Segment Open
Lemma clickhouse_roundtrip_breaks_hash_witness :
  let e := AuditEvent_new witness_id 1500 HttpRequest SevInformational "svc" in
  let sealed := (@seal witness_env (chain_new "svc") e).1 in
  let stored := @ch_row_to_event witness_ch_env 0 (@ch_insert_row witness_ch_env sealed) in
  ev_hash stored ≠ Some (@recompute_hash witness_env stored) ∨
  @blake3_collision witness_env [sealed] [stored].
Proof.
  apply (@clickhouse_roundtrip_breaks_hash witness_ch_env witness_env 0 (chain_new "svc"));
    [repeat constructor..|done|done].
Defined.

Lemma pg_append_only_witness :
  let db := mkPgDb [] true true [] in
  let '(r, db') := @pg_append witness_pg_env witness_sealed db in
  pg_inv db' ∧ pg_no_delete db' = pg_no_delete db ∧
  match r with
  | Ok _ => pg_rows db' = pg_rows db ++ [@pg_insert_row witness_pg_env witness_sealed] ∧
            is_Some (ev_hash witness_sealed)
  | Err _ => pg_rows db' = pg_rows db
  end.
Proof.
  apply (@pg_append_only witness_pg_env); [constructor|reflexivity].
Defined.

Lemma pg_purge_reinstates_rule_witness :
  let '(r, db') := pg_purge_before 10 witness_db in
  pg_no_delete db' = true ∧ (∀ e, r = Err e → pg_rows db' = pg_rows witness_db).
Proof.
  apply (pg_purge_reinstates_rule 10 witness_db); [reflexivity|reflexivity|].
  vm_compute. left.
Defined.
(* ===== verification/AuditAgent.v ===== *)
(** * The audit agent

    [src/acton-service/src/audit/agent.rs]: the actor that owns the hash
    chain, the writer task behind it, chain loading at start-up and retention
    cleanup, with [archive.rs]. The actor handles one message at a time, so
    it is a step function on its state; the writer's channel is a queue.
    Storage is any instance of [AuditStorage]; the theorems about cleanup
    hold for every backend that meets [AuditStorageLaws]. *)

From S2P Require Import Prelude FrameworkError AuditEvent AuditChain AuditStorage.

Local Open Scope string_scope.
Local Open Scope Z_scope.
Local Open Scope list_scope.

Definition MAX_PENDING_EVENTS : nat := Z.to_nat 1024.
Definition CLEANUP_BATCH_SIZE : nat := Z.to_nat 10000.

Lemma CLEANUP_BATCH_SIZE_pos : (0 < CLEANUP_BATCH_SIZE)%nat.
Proof. unfold CLEANUP_BATCH_SIZE. lia. Qed.

#[global] Opaque MAX_PENDING_EVENTS CLEANUP_BATCH_SIZE.

(** ** The actor *)

(** What the agent reports to the failure tracker. *)
Inductive AgentFailure :=
| PendingBufferFull (dropped : AuditEventKind)
| WriterTerminated.

Record AuditAgentState := mkAuditAgentState {
  ag_chain : option AuditChain;
  ag_pending : list AuditEvent;
  (** The writer's channel: the events sent to it, oldest first. *)
  ag_writer : option (list AuditEvent);
  (** The writer task still receives. *)
  ag_writer_alive : bool;
  ag_failure_tracker : bool;
  (** Calls of [tracker.record_failure], oldest first. *)
  ag_reported : list AgentFailure;
}.

(** The state [AuditAgent::spawn] starts the actor with. *)
Definition agent_spawn (failure_tracker : bool) : AuditAgentState :=
  mkAuditAgentState None [] (Some []) true failure_tracker [].

Definition ag_set_chain (s : AuditAgentState) (c : AuditChain) : AuditAgentState :=
  mkAuditAgentState (Some c) (ag_pending s) (ag_writer s) (ag_writer_alive s)
    (ag_failure_tracker s) (ag_reported s).
Definition ag_set_pending (s : AuditAgentState) (p : list AuditEvent) : AuditAgentState :=
  mkAuditAgentState (ag_chain s) p (ag_writer s) (ag_writer_alive s)
    (ag_failure_tracker s) (ag_reported s).
Definition ag_set_writer (s : AuditAgentState) (q : list AuditEvent) : AuditAgentState :=
  mkAuditAgentState (ag_chain s) (ag_pending s) (Some q) (ag_writer_alive s)
    (ag_failure_tracker s) (ag_reported s).
Definition ag_report (s : AuditAgentState) (f : AgentFailure) : AuditAgentState :=
  if ag_failure_tracker s then
    mkAuditAgentState (ag_chain s) (ag_pending s) (ag_writer s) (ag_writer_alive s)
      true (ag_reported s ++ [f])
  else s.

Definition buffer_pending_event (s : AuditAgentState) (event : AuditEvent) : AuditAgentState :=
  if (MAX_PENDING_EVENTS <=? length (ag_pending s))%nat
  then ag_report s (PendingBufferFull (ev_kind event))
  else ag_set_pending s (ag_pending s ++ [event]).

Section Agent.
Context `{ChainEnv}.

Definition seal_and_dispatch (s : AuditAgentState) (event : AuditEvent) : AuditAgentState :=
  match ag_chain s with
  | None => buffer_pending_event s event
  | Some chain =>
      let '(sealed, chain) := seal chain event in
      let s := ag_set_chain s chain in
      match ag_writer s with
      | None => s
      | Some q =>
          if ag_writer_alive s then ag_set_writer s (q ++ [sealed])
          else ag_report s WriterTerminated
      end
  end.

(** The messages of the actor. A [CleanupTrigger] changes no actor state; it
    runs [run_cleanup] below. *)
Inductive AgentMsg :=
| ChainLoaded (previous_hash : option string) (sequence : Z) (service_name : string)
| Event (event : AuditEvent)
| CleanupTrigger.

Definition agent_handle (msg : AgentMsg) (s : AuditAgentState) : AuditAgentState :=
  match msg with
  | ChainLoaded previous_hash sequence service_name =>
      let chain := match previous_hash with
                   | Some hash => chain_resume service_name hash sequence
                   | None => chain_new service_name
                   end in
      let pending := ag_pending s in
      fold_left seal_and_dispatch pending (ag_set_pending (ag_set_chain s chain) [])
  | Event event =>
      match ag_chain s with
      | None => buffer_pending_event s event
      | Some _ => seal_and_dispatch s event
      end
  | CleanupTrigger => s
  end.

Definition agent_run (msgs : list AgentMsg) (s : AuditAgentState) : AuditAgentState :=
  fold_left (fun s m => agent_handle m s) msgs s.

(** ** The agent seals in arrival order *)

Lemma fold_seal_and_dispatch events : ∀ s chain q,
  ag_chain s = Some chain → ag_writer s = Some q → ag_writer_alive s = true →
  fold_left seal_and_dispatch events s =
  ag_set_writer (ag_set_chain s (seal_all chain events).2) (q ++ (seal_all chain events).1).
Proof.
  induction events as [|e events IH]; intros s chain q Hc Hq Ha; cbn [fold_left seal_all].
  { destruct s; simpl in *; subst. unfold ag_set_writer, ag_set_chain; simpl. by rewrite app_nil_r. }
  unfold seal_and_dispatch at 2. rewrite Hc.
  destruct (seal chain e) as [sealed chain'] eqn:Es. cbn [ag_writer ag_set_chain ag_writer_alive].
  rewrite Hq, Ha. rewrite (IH _ chain' (q ++ [sealed])) by done.
  destruct (seal_all chain' events); cbn [fst snd].
  unfold ag_set_writer, ag_set_chain; cbn. by rewrite <-app_assoc.
Qed.

(** Before the chain exists: the first [MAX_PENDING_EVENTS] events wait, the
    others are reported. *)
Lemma agent_run_buffering events : ∀ s,
  ag_chain s = None → (length (ag_pending s) ≤ MAX_PENDING_EVENTS)%nat →
  agent_run (map Event events) s =
  mkAuditAgentState None (take MAX_PENDING_EVENTS (ag_pending s ++ events)) (ag_writer s)
    (ag_writer_alive s) (ag_failure_tracker s)
    (ag_reported s ++ if ag_failure_tracker s
                      then map (fun e => PendingBufferFull (ev_kind e))
                             (drop MAX_PENDING_EVENTS (ag_pending s ++ events))
                      else []).
Proof.
  induction events as [|e events IH]; intros s Hc Hl.
  { rewrite app_nil_r, take_ge, drop_ge by done. destruct s as [c p w a t r]; simpl in *.
    subst. by destruct t; rewrite ?app_nil_r. }
  unfold agent_run in *. cbn [map fold_left agent_handle]. rewrite Hc. unfold buffer_pending_event.
  destruct (Nat.leb_spec MAX_PENDING_EVENTS (length (ag_pending s))) as [Hm|Hm].
  - assert (length (ag_pending s) = MAX_PENDING_EVENTS) as Hm' by lia.
    rewrite IH; [|destruct s as [? ? ? ? [] ?]; simpl in *; (done || lia)..].
    destruct s as [c p w a t r]; simpl in *. rewrite <-Hm'.
    by destruct t; simpl; rewrite !take_app_length, ?drop_app_length, <-?app_assoc.
  - rewrite IH by (simpl; rewrite ?length_app; simpl; done || lia).
    destruct s as [c p w a t r]; simpl in *. by rewrite <-app_assoc.
Qed.

Lemma agent_run_loaded events s chain q :
  ag_chain s = Some chain → ag_writer s = Some q → ag_writer_alive s = true →
  agent_run (map Event events) s =
  ag_set_writer (ag_set_chain s (seal_all chain events).2) (q ++ (seal_all chain events).1).
Proof.
  intros Hc Hq Ha. rewrite <-(fold_seal_and_dispatch events s chain q) by done.
  clear q Hq Ha. revert s chain Hc.
  induction events as [|e events IH]; intros s chain Hc; [done|].
  unfold agent_run in *. cbn [map fold_left agent_handle]. rewrite Hc.
  assert (∃ c, ag_chain (seal_and_dispatch s e) = Some c) as [c Hc'].
  { unfold seal_and_dispatch. rewrite Hc. destruct (seal chain e) as [e' c'].
    exists c'. destruct s as [? ? [?|] [] [] ?]; simpl in *; done. }
  by eapply IH.
Qed.
Lemma log_rows_sorted service events :
  Z.of_nat (length events) < 2 ^ 63 →
  StronglySorted (fun r r' => row_sequence r < row_sequence r') (log_rows service events).
Proof.
  intros Hn. assert (∀ i r, log_rows service events !! i = Some r → row_sequence r = Z.of_nat i + 1)
    as Hl by (intros; by eapply log_rows_sequence).
  clear Hn. revert Hl. generalize 1 (log_rows service events). clear.
  intros z l. revert z. induction l as [|r l IH]; intros z Hl; constructor.
  - apply (IH (z + 1)). intros i r' Hi. rewrite (Hl (S i) r') by done. lia.
  - apply Forall_lookup. intros i r' Hi. rewrite (Hl 0%nat r), (Hl (S i) r') by done. lia.
Qed.

Lemma sorted_sequence_NoDup rows :
  StronglySorted (fun r r' => row_sequence r < row_sequence r') rows →
  NoDup (row_sequence <$> rows).
Proof.
  induction 1 as [|r rows _ IH Hr]; [constructor|]. simpl. constructor; [|done].
  intros (r' & E & Hin)%list_elem_of_fmap. rewrite Forall_forall in Hr.
  specialize (Hr r' Hin). lia.
Qed.

Lemma order_by_sequence_sorted rows :
  StronglySorted (fun r r' => row_sequence r < row_sequence r') rows →
  order_by_sequence rows = rows.
Proof.
  intros Hs. pose proof (sorted_sequence_NoDup rows Hs) as Hn. unfold order_by_sequence.
  apply (Sorted_unique_strong seq_le).
  - intros r r' Hr Hr' Hle Hge. rewrite merge_sort_Permutation in Hr.
    unfold seq_le in *. apply (NoDup_fmap_elem_inj row_sequence rows); [done..|lia].
  - apply Sorted_merge_sort; apply _.
  - apply StronglySorted_Sorted. clear Hn. induction Hs as [|r rows Hs IH Hr]; constructor; [done|].
    eapply Forall_impl; [exact Hr|]. intros r' Hlt. unfold seq_le. simpl in Hlt. lia.
  - by rewrite merge_sort_Permutation.
Qed.

Lemma pg_latest_sorted db :
  pg_faults db = [] →
  StronglySorted (fun r r' => row_sequence r < row_sequence r') (pg_rows db) →
  pg_latest db = (Ok (pg_row_to_event <$> last (pg_rows db)), db).
Proof.
  intros Hf Hs. unfold pg_latest, pg_select, pg_exec. rewrite Hf, order_by_sequence_sorted by done.
  destruct (pg_rows db) as [|r rows _] using rev_ind; [done|].
  by rewrite reverse_snoc, last_snoc.
Qed.

(** ** Sessions *)

(** The store holds the log of [events] sealed from genesis. *)
Definition holds_log (service : string) (events : list AuditEvent) (db : PgDb) : Prop :=
  pg_faults db = [] ∧ pg_rows db = log_rows service events.

(** Events a log can hold: well-formed, distinct, not more than the sequence
    column can number. *)
Definition loggable (events : list AuditEvent) : Prop :=
  Forall event_ok events ∧ NoDup (ev_id <$> events) ∧ Z.of_nat (length events) < 2 ^ 63.

Lemma loggable_prefix es1 es2 : loggable (es1 ++ es2) → loggable es1.
Proof.
  unfold loggable. rewrite Forall_app, fmap_app, NoDup_app, length_app. intros. naive_solver lia.
Qed.

(** What the next session loads lets it seal where the last one stopped. *)
Lemma load_chain_state_log service es db new :
  loggable es → holds_log service es db →
  ∃ prev seq, load_chain_state (Some db) = (prev, seq, Some db) ∧
    pg_rows db ++ map pg_insert_row (seal_all (loaded_chain prev seq service) new).1 =
    log_rows service (es ++ new).
Proof.
  intros (Hok & _ & Hn) [Hf Hr]. unfold load_chain_state.
  change (@st_latest PgDb _ db) with (pg_latest db).
  rewrite pg_latest_sorted by (rewrite ?Hr; auto using log_rows_sorted).
  rewrite Hr. clear Hr. destruct es as [|e es _] using rev_ind.
  { eexists None, 0. done. }
  destruct (seal_all_tip (chain_new service) es e) as (l & h & Hl & Hh & _).
  unfold log_rows at 1. rewrite fmap_last, Hl. cbn [fmap option_fmap option_map].
  assert (event_ok l) as Hol.
  { pose proof (seal_all_Forall event_ok event_ok (chain_new service) _ event_ok_seal Hok) as Ho.
    rewrite Forall_forall in Ho. apply Ho. by apply last_Some_elem_of. }
  rewrite pg_row_roundtrip by done. cbn. rewrite Hh. eexists (Some h), _. split; [done|].
  unfold log_rows. rewrite <-map_app. f_equal. by apply seal_all_resume.
Qed.

Lemma log_rows_ids service es : row_id <$> log_rows service es = ev_id <$> es.
Proof.
  change (ev_id <$> es) with (map ev_id es). rewrite <-(seal_all_ids (chain_new service) es).
  unfold log_rows. change (row_id <$> ?l) with (map row_id l). by rewrite map_map.
Qed.

Lemma audit_session_log service es s db :
  loggable (es ++ session_events s) → holds_log service es db →
  holds_log service (es ++ session_events s) (audit_session service db s).
Proof.
  intros Hl Hdb. pose proof Hdb as [Hf _]. unfold audit_session.
  destruct (load_chain_state_log service es db (session_events s)) as (prev & seq & -> & Hrows);
    [by eapply loggable_prefix|done|].
  rewrite session_queue_eq. destruct Hl as (Hok & Hids & Hn).
  rewrite writer_task_healthy; rewrite ?Hrows.
  - by split.
  - done.
  - by rewrite log_rows_ids.
  - by apply sorted_sequence_NoDup, log_rows_sorted.
  - apply (seal_all_Forall (fun _ => True)); [intros ? ? _; apply seal_has_hash|by apply Forall_true].
Qed.

Lemma audit_sessions_log service sessions : ∀ es db,
  loggable (es ++ concat (map session_events sessions)) → holds_log service es db →
  holds_log service (es ++ concat (map session_events sessions))
    (fold_left (audit_session service) sessions db).
Proof.
  induction sessions as [|s sessions IH]; intros es db Hl Hdb; cbn [map concat fold_left] in *.
  { by rewrite app_nil_r. }
  rewrite app_assoc in *. apply IH; [done|].
  apply audit_session_log; [by eapply loggable_prefix|done].
Qed.

(** *** What the columns change *)

(** An event as it is read back. *)
Definition stored (e : AuditEvent) : AuditEvent := pg_row_to_event (pg_insert_row e).

(** The columns do not keep what the hash covers. *)
Definition altered (e : AuditEvent) : Prop := hash_input_v2 (stored e) ≠ hash_input_v2 e.

(** JSONB keeps the metadata but for the order of object keys. *)
Definition metadata_kept (e : AuditEvent) : Prop :=
  match ev_metadata e with Some m => json_reorder m (pg_jsonb m) | None => True end.

(** With such metadata it is the time that is altered: its text changes. *)
Lemma altered_time e :
  event_ok e → metadata_kept e → event_sized e → event_sized (stored e) →
  altered e ↔ to_rfc3339 (pg_timestamptz (ev_timestamp e)) ≠ to_rfc3339 (ev_timestamp e).
Proof.
  intros Hok Hm Hs Hs'. unfold altered. split; intros Hn E; apply Hn; clear Hn.
  - unfold stored. rewrite pg_row_roundtrip by done. unfold hash_input_v2, hash_fields_v2; cbn -[canonical_json le_bytes]. rewrite E.
    unfold metadata_kept in Hm. by destruct (ev_metadata e) as [m|]; cbn -[canonical_json le_bytes]; [rewrite <-(canonical_json_reorder m) by done|].
  - apply frames_inj in E; [|done..].
    assert (hash_fields_v2 (stored e) !! 3%nat = hash_fields_v2 e !! 3%nat) as E3 by (by rewrite E).
    cbn -[le_bytes] in E3. by injection E3 as ?%str_bytes_inj.
Qed.

(** The verdict on the rows of a sealed log names the first event that was
    altered. *)
Lemma verify_from_stored c es :
  Forall event_ok es →
  let sealed := (seal_all c es).1 in
  match verify_from (ch_previous_hash c) (map stored sealed) with Ok _ => None | Err e => Some (cve_sequence e) end =
    ev_sequence <$> head (filter altered sealed) ∨ blake3_collision sealed (map stored sealed).
Proof.
  intros Hok sealed. subst sealed. revert c. induction Hok as [|e es He Hes IH]; intros c; [by left|].
  cbn [seal_all]. pose proof (seal_recompute c e) as Hr. pose proof (seal_link c e) as Hl.
  pose proof (event_ok_seal c e He) as Ho. unfold seal in *. cbn [fst] in *. set (e' := set_hash _ _) in *.
  destruct Hl as (Hp & Hh & _). specialize (IH (mkAuditChain (Some (compute_hash_v2 (set_link e (u64_add (ch_sequence c) 1) (ch_previous_hash c)
    (ch_service_name c)))) (u64_add (ch_sequence c) 1) (ch_service_name c))).
  destruct (seal_all _ es) as [sealed c'']. cbn [fst map verify_from] in *.
  assert (ev_previous_hash (stored e') = ev_previous_hash e' ∧ ev_hash (stored e') = ev_hash e' ∧ ev_sequence (stored e') = ev_sequence e')
    as (Ep & Eh & Es) by (unfold stored; by rewrite pg_row_roundtrip).
  assert (recompute_hash e' = compute_hash_v2 e') as Ev by by eapply recompute_hash_v2.
  assert (recompute_hash (stored e') = compute_hash_v2 (stored e')) as Ev' by (eapply recompute_hash_v2; by rewrite Eh).
  rewrite Ep, Eh, Es, Hp, decide_True by done. destruct (decide (altered e')) as [Ha|Ha].
  - rewrite filter_cons_True by done. cbn [head fmap option_fmap option_map]. rewrite Hr, Ev, Ev'. destruct (decide _) as [E|]; [|by left].
    right. injection E as E%string_app_inj_l. exists e', (stored e'). split_and!; [by left|by left|by intros ?; apply Ha|done].
  - rewrite filter_cons_False by done. rewrite decide_True.
    2:{ rewrite Hr, Ev, Ev'. unfold compute_hash_v2. do 2 f_equal. f_equal. unfold altered in Ha. by apply dec_stable in Ha. }
    rewrite Hh. destruct IH as [IH|(a & b & ? & ? & ?)]; [by left|right]. exists a, b. set_solver.
Qed.

Lemma pg_verify_log service es db :
  loggable es → holds_log service es db →
  let sealed := (seal_all (chain_new service) es).1 in
  pg_verify_chain 1 db = (Ok (ev_sequence <$> head (filter altered sealed)), db) ∨ blake3_collision sealed (map stored sealed).
Proof.
  intros (Hok & _ & Hn) [Hf Hr] sealed. unfold pg_verify_chain, pg_select, pg_exec.
  rewrite Hf, filter_all, order_by_sequence_sorted; rewrite ?Hr; [|by apply log_rows_sorted|].
  - unfold log_rows. rewrite map_map, verify_chain_eq. fold stored.
    destruct (verify_from_stored (chain_new service) es Hok) as [Hv|]; [left|by right]. subst sealed. rewrite <- Hv. cbn [ch_previous_hash chain_new].
    by destruct (verify_from None _).
  - intros r [i Hi]%list_elem_of_lookup. rewrite (log_rows_sequence service es i r Hn Hi).
    rewrite as_signed_small; lia.
Qed.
Segment Closed
• Task directions
Repeat exactly the lines above from the one with "- intros r r'" up to and including the one with "(** ** Sessions *)". No other line belongs in the reply.

• Response area
  - intros r r' Hr Hr' Hle Hge. rewrite merge_sort_Permutation in Hr.
    unfold seq_le in *. apply (NoDup_fmap_elem_inj row_sequence rows); [done..|lia].
  - apply Sorted_merge_sort; apply _.
  - apply StronglySorted_Sorted. clear Hn. induction Hs as [|r rows Hs IH Hr]; constructor; [done|].
    eapply Forall_impl; [exact Hr|]. intros r' Hlt. unfold seq_le. simpl in Hlt. lia.
  - by rewrite merge_sort_Permutation.
Qed.

Lemma pg_latest_sorted db :
  pg_faults db = [] →
  StronglySorted (fun r r' => row_sequence r < row_sequence r') (pg_rows db) →
  pg_latest db = (Ok (pg_row_to_event <$> last (pg_rows db)), db).
Proof.
  intros Hf Hs. unfold pg_latest, pg_select, pg_exec. rewrite Hf, order_by_sequence_sorted by done.
  destruct (pg_rows db) as [|r rows _] using rev_ind; [done|].
  by rewrite reverse_snoc, last_snoc.
Qed.

(** ** Sessions *)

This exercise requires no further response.